HERHANGİ BİR KUTUPLAŞMANIN TARAFI OLMAK İSTEMİYORUM
AK Parti Antalya Milletvekili Serap Yazıcı Özbudun, CHPli Murat Emire cevaben, “Ben bugüne kadar görev yaptığım bütün komisyonlarda ve Genel Kurul’da içtenlikle bütün yurttaşların haklarını aynı dürüstlük ve samimiyetle savundum. Bundan sonra da öyle olacağından hiçbirinizin zerrece şüphesi olmasın ama şu ana kadar özellikle sessiz kalmayı tercih ettim çünkü kimlerin kışkırttığını bilmediğim çok ciddi bir trol çetesi, sosyal medya hesaplarından ciddi hakaretlerde bulundular ve bunlardan 175i dava açmaya değer görüldü, avukatlarım tarafından dava açıldı. Ben herhangi bir kutuplaşmanın tarafı olmak istemiyorum. Sadece ve sadece insan haklarını, demokrasi değerlerini ve hukukun üstünlüğünü savunmak için Anayasa hukukçusu oldum ve burada görev yapıyorum. Zerrece şüpheniz olmasın, alacağım her görevi bu istikamette yerine getireceğim” diye konuştu.

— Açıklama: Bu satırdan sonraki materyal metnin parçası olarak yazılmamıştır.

(* ===== verification/Traces.v ===== *)
(** * Traces: [crates/arora-behavior-tree/src/trace.rs]

    What a tick records, and what each running trace makes of it: its reports,
    written to its feedback keys, and the state the next report is told from. A
    hash map is a [gmap] and a hash set a [gset]: what they are iterated for is
    sorted, or goes into another.

    A tree's own outputs are read from its cells as they stand. *)

From stdpp Require Import sorting.
From S2P Require Import Prelude Values Extern Keys State Store Effects Nodes Schema Cells Ticks Lowering Reports Interpreter.

(** ** [struct TickRecord] *)
Record TickRecord := mkTickRecord {
  on : bool;
  rec_statuses : list (Uuid * Status);
  rec_activity : list (Uuid * Activity);
  watched : gset Uuid;
  rec_returns : list (Uuid * option Value);
}.
Definition set_on (b : bool) (r : TickRecord) : TickRecord :=
  if b then mkTickRecord true (rec_statuses r) (rec_activity r) (watched r) (rec_returns r)
  else mkTickRecord false [] [] (watched r) [].
Definition watches (r : TickRecord) (node : Uuid) : bool := bool_decide (node ∈ watched r).
(** [returned]: a status is no value, and an optional return is what it holds. *)
Definition kept_return (value : Value) (optional : bool) : option Value :=
  match value with
  | Value.Enumeration e => if decide (en_id e = STATUS_ENUMERATION_ID) then None else Some value
  | Value.Option held => if optional then held else Some value
  | _ => Some value
  end.
Definition returned (node : Uuid) (value : Value) (optional : bool) (r : TickRecord) : TickRecord :=
  mkTickRecord (on r) (rec_statuses r) (rec_activity r) (watched r) (rec_returns r ++ [(node, kept_return value optional)]).
Definition record_status (node : Uuid) (st : Status) (r : TickRecord) : TickRecord :=
  mkTickRecord (on r) (rec_statuses r ++ [(node, st)]) (rec_activity r) (watched r) (rec_returns r).
Definition record_activity (node : Uuid) (a : Activity) (r : TickRecord) : TickRecord :=
  mkTickRecord (on r) (rec_statuses r) (rec_activity r ++ [(node, a)]) (watched r) (rec_returns r).

(** ** [struct Trace] *)
Record Trace := mkTrace {
  t_handle : TaskHandle;
  t_options : TraceOptions;
  t_started : bool;
  t_reported_at : option Z;
  t_status : gmap Uuid NodeStatus;
  t_activity : gmap Uuid Activity;
  t_values : gmap Uuid (gmap Uuid Value);
  t_status_changed : gset Uuid;
  t_activity_changed : gset Uuid;
  t_restarted : list Uuid;
  t_last_tick : option Z;
  t_revision : option Z;
}.
(** A trace as it starts; [start_over] goes back to it. *)
Definition new_trace (handle : TaskHandle) (options : TraceOptions) : Trace :=
  mkTrace handle options false None ∅ ∅ ∅ ∅ ∅ [] None None.
Definition start_over (t : Trace) : Trace := new_trace (t_handle t) (t_options t).

(** [struct Traces], but for the buffers it keeps from one tick to the next. *)
Record Traces := mkTraces {
  running : list Trace;
  prev_statuses : gmap Uuid Status;
  prev_activity : gmap Uuid Activity;
  last_returns : gmap Uuid Value;
}.
Definition no_traces : Traces := mkTraces [] ∅ ∅ ∅.
Definition traces_is_empty (ts : Traces) : bool := nil_list (running ts).
Definition start (handle : TaskHandle) (options : TraceOptions) (ts : Traces) : Traces :=
  mkTraces (running ts ++ [new_trace handle options]) (prev_statuses ts) (prev_activity ts) (last_returns ts).
Definition arm (ts : Traces) (r : TickRecord) : Traces * TickRecord :=
  let r := set_on (negb (traces_is_empty ts)) r in
  let watched : gset Uuid := list_to_set (running ts ≫= λ t, watched_values (t_options t)) in
  (mkTraces (running ts) (prev_statuses ts) (prev_activity ts) (filter (λ e, e.1 ∈ watched) (last_returns ts)),
   mkTickRecord (on r) (rec_statuses r) (rec_activity r) watched (rec_returns r)).
Definition halt_trace (task : Uuid) (ts : Traces) : option Keys.Key * Traces :=
  match list_find (λ t, th_id (t_handle t) = task) (running ts) with
  | None => (None, ts)
  | Some (at_, t) =>
      let left_over := delete at_ (running ts) in
      (Some (th_status (t_handle t)),
       if nil_list left_over then no_traces else mkTraces left_over (prev_statuses ts) (prev_activity ts) (last_returns ts))
  end.
(** What a trace that has reported forgets of the nodes restarted. *)
Definition restart_trace (restarted : list Uuid) (t : Trace) : Trace :=
  if t_started t then
    mkTrace (t_handle t) (t_options t) true (t_reported_at t)
      (filter (λ e, e.1 ∉ restarted) (t_status t)) (filter (λ e, e.1 ∉ restarted) (t_activity t))
      (filter (λ e, e.1 ∉ restarted) (t_values t))
      (list_to_set restarted ∪ t_status_changed t) (list_to_set restarted ∪ t_activity_changed t)
      (t_restarted t ++ restarted) (t_last_tick t) (t_revision t)
  else t.
Definition restart (restarted : list Uuid) (ts : Traces) : Traces :=
  mkTraces (restart_trace restarted <$> running ts) (prev_statuses ts) (prev_activity ts)
    (filter (λ e, e.1 ∉ restarted) (last_returns ts)).

(** [changes] *)
Definition changes {T} `{EqDecision T} (before after : gmap Uuid T) : list Uuid :=
  (filter (λ e : Uuid * T, before !! e.1 ≠ Some e.2) (map_to_list after)).*1
  ++ filter (λ node, after !! node = None) (map_to_list before).*1.
(** [differs] *)
Definition differs {T} `{EqDecision T} (reported : gmap Uuid T) (node : Uuid) (now absent : T) : bool * gmap Uuid T :=
  (negb (bool_decide (default absent (reported !! node) = now)),
   if decide (now = absent) then delete node reported else <[node := now]> reported).
(** The nodes among those that may have changed that did, and what was reported of
    all of them after. *)
Fixpoint told {T} `{EqDecision T} (now : Uuid → T) (absent : T) (nodes : list Uuid) (reported : gmap Uuid T) :
    list (Uuid * T) * gmap Uuid T :=
  match nodes with
  | [] => ([], reported)
  | node :: nodes =>
      let '(changed, reported) := differs reported node (now node) absent in
      let '(l, reported) := told now absent nodes reported in
      (if changed then (node, now node) :: l else l, reported)
  end.

Definition by_node {T} (a b : Uuid * T) : Prop := (a.1 <= b.1)%Z.
#[export] Instance by_node_dec {T} : RelDecision (@by_node T) := λ a b, Z_le_dec a.1 b.1.
Definition by_port (a b : PortValue) : Prop := (pv_node a < pv_node b)%Z ∨ (pv_node a = pv_node b ∧ pv_port a <= pv_port b)%Z.
#[export] Instance by_port_dec : RelDecision by_port.
Proof. intros a b. unfold by_port. apply _. Defined.
(** [dedup], of a sorted list *)
Fixpoint dedup_next (l : list Uuid) : list Uuid :=
  match l with
  | x :: ((y :: _) as rest) => if decide (x = y) then dedup_next rest else x :: dedup_next rest
  | l => l
  end.

Section Traces.
Context {S X : Type} `{DS : DataStore S}.
Local Abbreviation W := (World S X).

(** [BehaviorTree::argument_value], [outputs_of] *)
Definition argument_held (tree : BehaviorTree (S := S)) (w : W) (node parameter : Uuid) : option Value :=
  cell ← node_arg_variables tree !! mkNodeParameterId node parameter; get cell w.
Definition outputs_of (tree : BehaviorTree (S := S)) (w : W) (functions : FunctionIndex) (i : Uuid) (last : option Value) :
    list (Uuid * Value) :=
  match node_index tree !! i with
  | None => []
  | Some node =>
      let written := match functions !! n_function node with
                     | None => native_writes (n_function node)
                     | Some f => (filter (λ e, p_mutable e.2 = true) (map_to_list (parameters (Schema.function f)))).*1
                     end in
      let held := omap (λ port, (λ value, (port, value)) <$> argument_held tree w i port) (_RET_PARAM_ID :: written) in
      match node_arg_variables tree !! mkNodeParameterId i _RET_PARAM_ID, last with
      | None, Some value => held ++ [(_RET_PARAM_ID, value)]
      | _, _ => held
      end
  end.
(** [keep_returns_of] *)
Definition keep_returns_of (tree : BehaviorTree (S := S)) (ts : Traces) : Traces :=
  mkTraces (running ts) (prev_statuses ts) (prev_activity ts)
    (filter (λ e, is_Some (node_index tree !! e.1) ∧ node_arg_variables tree !! mkNodeParameterId e.1 _RET_PARAM_ID = None)
       (last_returns ts)).

(** ** [Trace::report] *)

(** The outputs of one node that changed, then those that became unset. *)
Fixpoint told_outputs (node : Uuid) (outputs : list (Uuid * Value)) (reported : gmap Uuid Value) : list PortValue * gmap Uuid Value :=
  match outputs with
  | [] => ([], reported)
  | (port, value) :: outputs =>
      let same := match reported !! port with Some held => value_eqb held value | None => false end in
      if same then told_outputs node outputs reported
      else let '(l, reported) := told_outputs node outputs (<[port := value]> reported) in
           (mkPortValue node port value :: l, reported)
  end.
Definition told_node (node : Uuid) (outputs : list (Uuid * Value)) (reported : gmap Uuid Value) : list PortValue * gmap Uuid Value :=
  let '(l, reported) := told_outputs node outputs reported in
  let gone := filter (λ port, port ∉ outputs.*1) (map_to_list reported).*1 in
  (l ++ ((λ port, mkPortValue node port Value.Unit) <$> gone), filter (λ e, e.1 ∈ outputs.*1) reported).
Fixpoint told_values (outputs : Uuid → list (Uuid * Value)) (nodes : list Uuid) (reported : gmap Uuid (gmap Uuid Value)) :
    list PortValue * gmap Uuid (gmap Uuid Value) :=
  match nodes with
  | [] => ([], reported)
  | node :: nodes =>
      let '(l, held) := told_node node (outputs node) (default ∅ (reported !! node)) in
      let '(rest, reported) := told_values outputs nodes (<[node := held]> reported) in
      (l ++ rest, reported)
  end.
Definition status_now (statuses : gmap Uuid Status) (node : Uuid) : NodeStatus :=
  match statuses !! node with Some st => ns_of st | None => NodeStatus.NotReached end.
Definition activity_now (activity : gmap Uuid Activity) (node : Uuid) : Activity := default Activity.Idle (activity !! node).
(** The report of what changed since the last one, and the trace it leaves. *)
Definition trace_report (tick : Z) (statuses : gmap Uuid Status) (activity : gmap Uuid Activity)
    (outputs : option (Uuid → list (Uuid * Value))) (t : Trace) : TraceReport * Trace :=
  let '(status, told_status) := told (status_now statuses) NodeStatus.NotReached (elements (t_status_changed t)) (t_status t) in
  let '(acts, told_activity) := told (activity_now activity) Activity.Idle (elements (t_activity_changed t)) (t_activity t) in
  let '(values, told_vals) := match outputs with
                              | Some outputs => told_values outputs (watched_values (t_options t)) (t_values t)
                              | None => ([], t_values t)
                              end in
  (mkTraceReport tick (t_last_tick t) (merge_sort by_node status) (merge_sort by_node acts) (merge_sort by_port values)
     (dedup_next (merge_sort Z.le (t_restarted t))) None,
   mkTrace (t_handle t) (t_options t) (t_started t) (t_reported_at t) told_status told_activity told_vals ∅ ∅ [] (t_last_tick t) (t_revision t)).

HOCAM, BURADAKİ SESSİZLİĞİNİZ OLMAZ
CHP Grup Başkanvekili Murat Emir yerinden söz alarak, “Öncelikle şunu ifade etmeliyim, ben çok dikkatli konuştum. Bir defa Sayın Hocamızın AKPye geçmesiyle ilgili en ufak bir yorum yapmadım, o benim işim değil. Kendisine, Dostlarımız sözüyle hitap ederek ilminden yararlanma isteğimizi ifade ederek, tutumumuzu açıkça ortaya koydum Hocam, yani hiç orada bir şey yok. Ama sizden şunu beklerdik Hocam, buradaki sessizliğiniz olmaz. Yani bir yerde farklı, bir yerde sessiz olmaz. Bakın, Anayasa ayaklar altına alınıyor, toplantı ve gösteri yürüyüşü hakkı Anayasa 34, Avrupa İnsan Hakları Mahkemesi 11inci maddesi ayaklar altına alınıyor. Burada idare, valilikler, İçişleri Bakanlığı haddini aşmıştır, yasaları yanlış uygulamaktadır, Anayasayı çiğnemektedir ve de biz Anayasa Mahkemesine gittiğimizde bu hakkımızı alacağız ama 2 yıl sonra alacağız” dedi.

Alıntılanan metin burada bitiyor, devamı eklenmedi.